U87, A549, and MDA-MB231 were treated with simvastatin (10 μM, 12, 24, 36 hrs) and the abundance of RhoA, cdc42, and Rac1/2/3 in membrane and cytosolic fractions obtained from U251 (A), A549 (C), and MDA-MB-231 (E). GAPDH and Pan-Cadherin abundance was also assessed to control for loading in cytosolic and membrane fractions, and to confirm lack of cytosolic contamination in membrane fractions. Data are typical of 3 independent experiments using different primary cultures. Cropped representative of blots have been showed.

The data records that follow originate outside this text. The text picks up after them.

(** Numeric values; the second component of a [part] value names its base code. *)
Definition rc_code (rc : RC) : Z :=
  match rc with
  | SUCCESS => 0 | GENERIC_ERROR => 1 | INVALID_ARGUMENT => 2 | SQL_SYNTAX => 3 | BUFFERPOOL => 4
  | RECORD => 5 | INTERNAL => 6 | PERM => 7 | ABORT => 8 | BUSY => 9 | LOCKED => 10 | NOMEM => 11
  | READONLY => 12 | INTERRUPT => 13 | IOERR => 14 | CORRUPT => 15 | NOTFOUND => 16 | FULL => 17
  | CANTOPEN => 18 | PROTOCOL => 19 | EMPTY => 20 | SCHEMA => 21 | TOOBIG => 22 | CONSTRAINT => 23
  | MISMATCH => 24 | MISUSE => 25 | NOLFS => 26 | AUTH => 27 | FORMAT => 28 | RANGE => 29
  | NOTADB => 30 | NOTICE => 100 | BUFFERPOOL_EXIST => part 4 (Part.RCBufferPool_code Part.BP_EXIST)
  | BUFFERPOOL_FILEERR => part 4 (Part.RCBufferPool_code Part.BP_FILEERR)
  | BUFFERPOOL_INVALIDNAME => part 4 (Part.RCBufferPool_code Part.BP_INVALIDNAME)
  | BUFFERPOOL_WINDOWS => part 4 (Part.RCBufferPool_code Part.BP_WINDOWS)
  | BUFFERPOOL_CLOSED => part 4 (Part.RCBufferPool_code Part.BP_CLOSED)
  | BUFFERPOOL_OPEN => part 4 (Part.RCBufferPool_code Part.BP_OPEN)
  | BUFFERPOOL_NOBUF => part 4 (Part.RCBufferPool_code Part.BP_NOBUF)
  | BUFFERPOOL_EOF => part 4 (Part.RCBufferPool_code Part.BP_EOF)
  | BUFFERPOOL_INVALID_PAGE_NUM => part 4 (Part.RCBufferPool_code Part.BP_INVALIDPAGENUM)
  | BUFFERPOOL_NOTINBUF => part 4 (Part.RCBufferPool_code Part.BP_NOTINBUF)
  | BUFFERPOOL_PAGE_PINNED => part 4 (Part.RCBufferPool_code Part.BP_PAGE_PINNED)
  | BUFFERPOOL_OPEN_TOO_MANY_FILES => part 4 (Part.RCBufferPool_code Part.BP_OPEN_TOO_MANY_FILES)
  | BUFFERPOOL_ILLEGAL_FILE_ID => part 4 (Part.RCBufferPool_code Part.BP_ILLEGAL_FILE_ID)
  | RECORD_CLOSED => part 5 (Part.RCRecord_code Part.RD_CLOSED)
  | RECORD_OPENNED => part 5 (Part.RCRecord_code Part.RD_OPENNED)
  | RECORD_INVALIDRECSIZE => part 5 (Part.RCRecord_code Part.RD_INVALIDRECSIZE)
  | RECORD_INVALIDRID => part 5 (Part.RCRecord_code Part.RD_INVALIDRID)
  | RECORD_NOMORERECINMEM => part 5 (Part.RCRecord_code Part.RD_NO_MORE_RECINMEM)
  | RECORD_OPEN => part 5 (Part.RCRecord_code Part.RD_OPEN)
  | RECORD_NO_MORE_IDX_IN_MEM => part 5 (Part.RCRecord_code Part.RD_NO_MORE_IDXINMEM)
  | RECORD_INVALID_KEY => part 5 (Part.RCRecord_code Part.RD_INVALID_KEY)
  | RECORD_DUPLICATE_KEY => part 5 (Part.RCRecord_code Part.RD_DUPLICATE_KEY)
  | RECORD_NOMEM => part 5 (Part.RCRecord_code Part.RD_NOMEM)
  | RECORD_SCANCLOSED => part 5 (Part.RCRecord_code Part.RD_SCANCLOSED)
  | RECORD_SCANOPENNED => part 5 (Part.RCRecord_code Part.RD_SCANOPENNED)
  | RECORD_EOF => part 5 (Part.RCRecord_code Part.RD_EOF)
  | RECORD_RECORD_NOT_EXIST => part 5 (Part.RCRecord_code Part.RD_NOT_EXIST)
  | SCHEMA_DB_EXIST => part 21 (Part.RCSchema_code Part.DB_EXIST)
  | SCHEMA_DB_NOT_EXIST => part 21 (Part.RCSchema_code Part.DB_NOT_EXIST)
  | SCHEMA_DB_NOT_OPENED => part 21 (Part.RCSchema_code Part.DB_NOT_OPENED)
  | SCHEMA_TABLE_NOT_EXIST => part 21 (Part.RCSchema_code Part.TABLE_NOT_EXIST)
  | SCHEMA_TABLE_EXIST => part 21 (Part.RCSchema_code Part.TABLE_EXIST)
  | SCHEMA_TABLE_NAME_ILLEGAL => part 21 (Part.RCSchema_code Part.TABLE_NAME_ILLEGAL)
  | SCHEMA_FIELD_NOT_EXIST => part 21 (Part.RCSchema_code Part.FIELD_NOT_EXIST)
  | SCHEMA_FIELD_EXIST => part 21 (Part.RCSchema_code Part.FIELD_EXIST)
  | SCHEMA_FIELD_NAME_ILLEGAL => part 21 (Part.RCSchema_code Part.FIELD_NAME_ILLEGAL)
  | SCHEMA_FIELD_MISSING => part 21 (Part.RCSchema_code Part.FIELD_MISSING)
  | SCHEMA_FIELD_REDUNDAN => part 21 (Part.RCSchema_code Part.FIELD_REDUNDAN)
  | SCHEMA_FIELD_TYPE_MISMATCH => part 21 (Part.RCSchema_code Part.FIELD_TYPE_MISMATCH)
  | SCHEMA_INDEX_NAME_REPEAT => part 21 (Part.RCSchema_code Part.INDEX_NAME_REPEAT)
  | SCHEMA_INDEX_EXIST => part 21 (Part.RCSchema_code Part.INDEX_EXIST)
  | SCHEMA_INDEX_NOT_EXIST => part 21 (Part.RCSchema_code Part.INDEX_NOT_EXIST)
  | SCHEMA_INDEX_NAME_ILLEGAL => part 21 (Part.RCSchema_code Part.INDEX_NAME_ILLEGAL)
  | IOERR_READ => part 14 (Part.RCIOError_code Part.READ)
  | IOERR_SHORT_READ => part 14 (Part.RCIOError_code Part.SHORT_READ)
  | IOERR_WRITE => part 14 (Part.RCIOError_code Part.WRITE)
  | IOERR_FSYNC => part 14 (Part.RCIOError_code Part.FSYNC)
  | IOERR_DIR_FSYNC => part 14 (Part.RCIOError_code Part.DIR_FSYNC)
  | IOERR_TRUNCATE => part 14 (Part.RCIOError_code Part.TRUNCATE)
  | IOERR_FSTAT => part 14 (Part.RCIOError_code Part.FSTAT)
  | IOERR_DELETE => part 14 (Part.RCIOError_code Part.IO_DELETE)
  | IOERR_BLOCKED => part 14 (Part.RCIOError_code Part.BLOCKED)
  | IOERR_ACCESS => part 14 (Part.RCIOError_code Part.ACCESS)
  | IOERR_CHECKRESERVEDLOCK => part 14 (Part.RCIOError_code Part.CHECKRESERVEDLOCK)
  | IOERR_CLOSE => part 14 (Part.RCIOError_code Part.CLOSE)
  | IOERR_DIR_CLOSE => part 14 (Part.RCIOError_code Part.DIR_CLOSE)
  | IOERR_SHMOPEN => part 14 (Part.RCIOError_code Part.SHMOPEN)
  | IOERR_SHMSIZE => part 14 (Part.RCIOError_code Part.SHMSIZE)
  | IOERR_SHMLOCK => part 14 (Part.RCIOError_code Part.SHMLOCK)
  | IOERR_SHMMAP => part 14 (Part.RCIOError_code Part.SHMMAP)
  | IOERR_SEEK => part 14 (Part.RCIOError_code Part.SEEK)
  | IOERR_DELETE_NOENT => part 14 (Part.RCIOError_code Part.DELETE_NOENT)
  | IOERR_MMAP => part 14 (Part.RCIOError_code Part.MMAP)
  | IOERR_GETTEMPPATH => part 14 (Part.RCIOError_code Part.GETTEMPPATH)
  | IOERR_CONVPATH => part 14 (Part.RCIOError_code Part.IO_CONVPATH)
  | IOERR_VNODE => part 14 (Part.RCIOError_code Part.VNODE)
  | IOERR_BEGIN_ATOMIC => part 14 (Part.RCIOError_code Part.BEGIN_ATOMIC)
  | IOERR_COMMIT_ATOMIC => part 14 (Part.RCIOError_code Part.COMMIT_ATOMIC)
  | IOERR_ROLLBACK_ATOMIC => part 14 (Part.RCIOError_code Part.ROLLBACK_ATOMIC)
  | IOERR_DATA => part 14 (Part.RCIOError_code Part.DATA)
  | IOERR_CORRUPTFS => part 14 (Part.RCIOError_code Part.CORRUPTFS)
  | IOERR_OPEN_TOO_MANY_FILES => part 14 (Part.RCIOError_code Part.OPEN_TOO_MANY_FILES)
  | LOCKED_LOCK => part 10 (Part.RCLock_code Part.LOCK)
  | LOCKED_UNLOCK => part 10 (Part.RCLock_code Part.UNLOCK)
  | LOCKED_SHAREDCACHE => part 10 (Part.RCLock_code Part.SHAREDCACHE)
  | LOCKED_VIRT => part 10 (Part.RCLock_code Part.LVIRT)
  | LOCKED_NEED_WAIT => part 10 (Part.RCLock_code Part.NEED_WAIT)
  | LOCKED_RESOURCE_DELETED => part 10 (Part.RCLock_code Part.RESOURCE_DELETED)
  | BUSY_RECOVERY => part 9 (Part.RCBusy_code Part.BRECOVERY)
  | BUSY_SNAPSHOT => part 9 (Part.RCBusy_code Part.SNAPSHOT)
  | BUSY_TIMEOUT => part 9 (Part.RCBusy_code Part.TIMEOUT)
  | CANTOPEN_NOTEMPDIR => part 18 (Part.RCCantOpen_code Part.NOTEMPDIR)
  | CANTOPEN_ISDIR => part 18 (Part.RCCantOpen_code Part.ISDIR)
  | CANTOPEN_FULLPATH => part 18 (Part.RCCantOpen_code Part.FULLPATH)
  | CANTOPEN_CONVPATH => part 18 (Part.RCCantOpen_code Part.CO_CONVPATH)
  | CANTOPEN_DIRTYWAL => part 18 (Part.RCCantOpen_code Part.DIRTYWAL)
  | CANTOPEN_SYMLINK => part 18 (Part.RCCantOpen_code Part.SYMLINK)
  | READONLY_RECOVERY => part 12 (Part.RCReadonly_code Part.RO_RECOVERY)
  | READONLY_CANTLOCK => part 12 (Part.RCReadonly_code Part.CANTLOCK)
  | READONLY_ROLLBACK => part 12 (Part.RCReadonly_code Part.RO_ROLLBACK)
  | READONLY_DBMOVED => part 12 (Part.RCReadonly_code Part.DBMOVED)
  | READONLY_CANTINIT => part 12 (Part.RCReadonly_code Part.CANTINIT)
  | READONLY_DIRECTORY => part 12 (Part.RCReadonly_code Part.DIRECTORY)
  | ABORT_ROLLBACK => part 8 (Part.RCAbort_code Part.AROLLBACK)
  | CONSTRAINT_CHECK => part 23 (Part.RCContraint_code Part.CHECK)
  | CONSTRAINT_COMMITHOOK => part 23 (Part.RCContraint_code Part.COMMITHOOK)
  | CONSTRAINT_FOREIGNKEY => part 23 (Part.RCContraint_code Part.FOREIGNKEY)
  | CONSTRAINT_FUNCTION => part 23 (Part.RCContraint_code Part.FUNCTION)
  | CONSTRAINT_NOTNULL => part 23 (Part.RCContraint_code Part.NOTNULL)
  | CONSTRAINT_PRIMARYKEY => part 23 (Part.RCContraint_code Part.PRIMARYKEY)
  | CONSTRAINT_TRIGGER => part 23 (Part.RCContraint_code Part.TRIGGER)
  | CONSTRAINT_UNIQUE => part 23 (Part.RCContraint_code Part.UNIQUE)
  | CONSTRAINT_VIRT => part 23 (Part.RCContraint_code Part.CVIRT)
  | CONSTRAINT_ROWID => part 23 (Part.RCContraint_code Part.ROWID)
  | CONSTRAINT_PINNED => part 23 (Part.RCContraint_code Part.PINNED)
  | NOTICE_RECOVER_WAL => part 100 (Part.RCNotice_code Part.RECOVER_WAL)
  | NOTICE_RECOVER_ROLLBACK => part 100 (Part.RCNotice_code Part.RECOVER_ROLLBACK)
  | NOTICE_AUTOINDEX => part 100 (Part.RCNotice_code Part.AUTOINDEX)
  | AUTH_USER => part 27 (Part.RCAuth_code Part.USER)
  end.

G-LISA assay was done to evaluate the GTP-bound Rho protein in U251, A549, and MDA-MB231. Different conditions were tested for 36 hrs including starvation, Simva. (10 μM), Mev (2.5 mM), FPP, and GGPP (15 μM), Simva. + Mev, Simva. + FPP, and Simva. + GGPP. Simva. significantly increased GTP-bound Rho in U251 cells (B) while Mev, FPP, and GGPP co-treatment decreased GTP-bound Rho compared to control. none of the treatments significantly change GTP-bound protein in A549 (D) and MDA-MB231 (F) cells. For each experiment a positive control provided in the kit was used and control cells were treated with the reagent in the kit. Results are expressed as mean ± SD of 2 replicates in an independent experiment (***P < 0.001).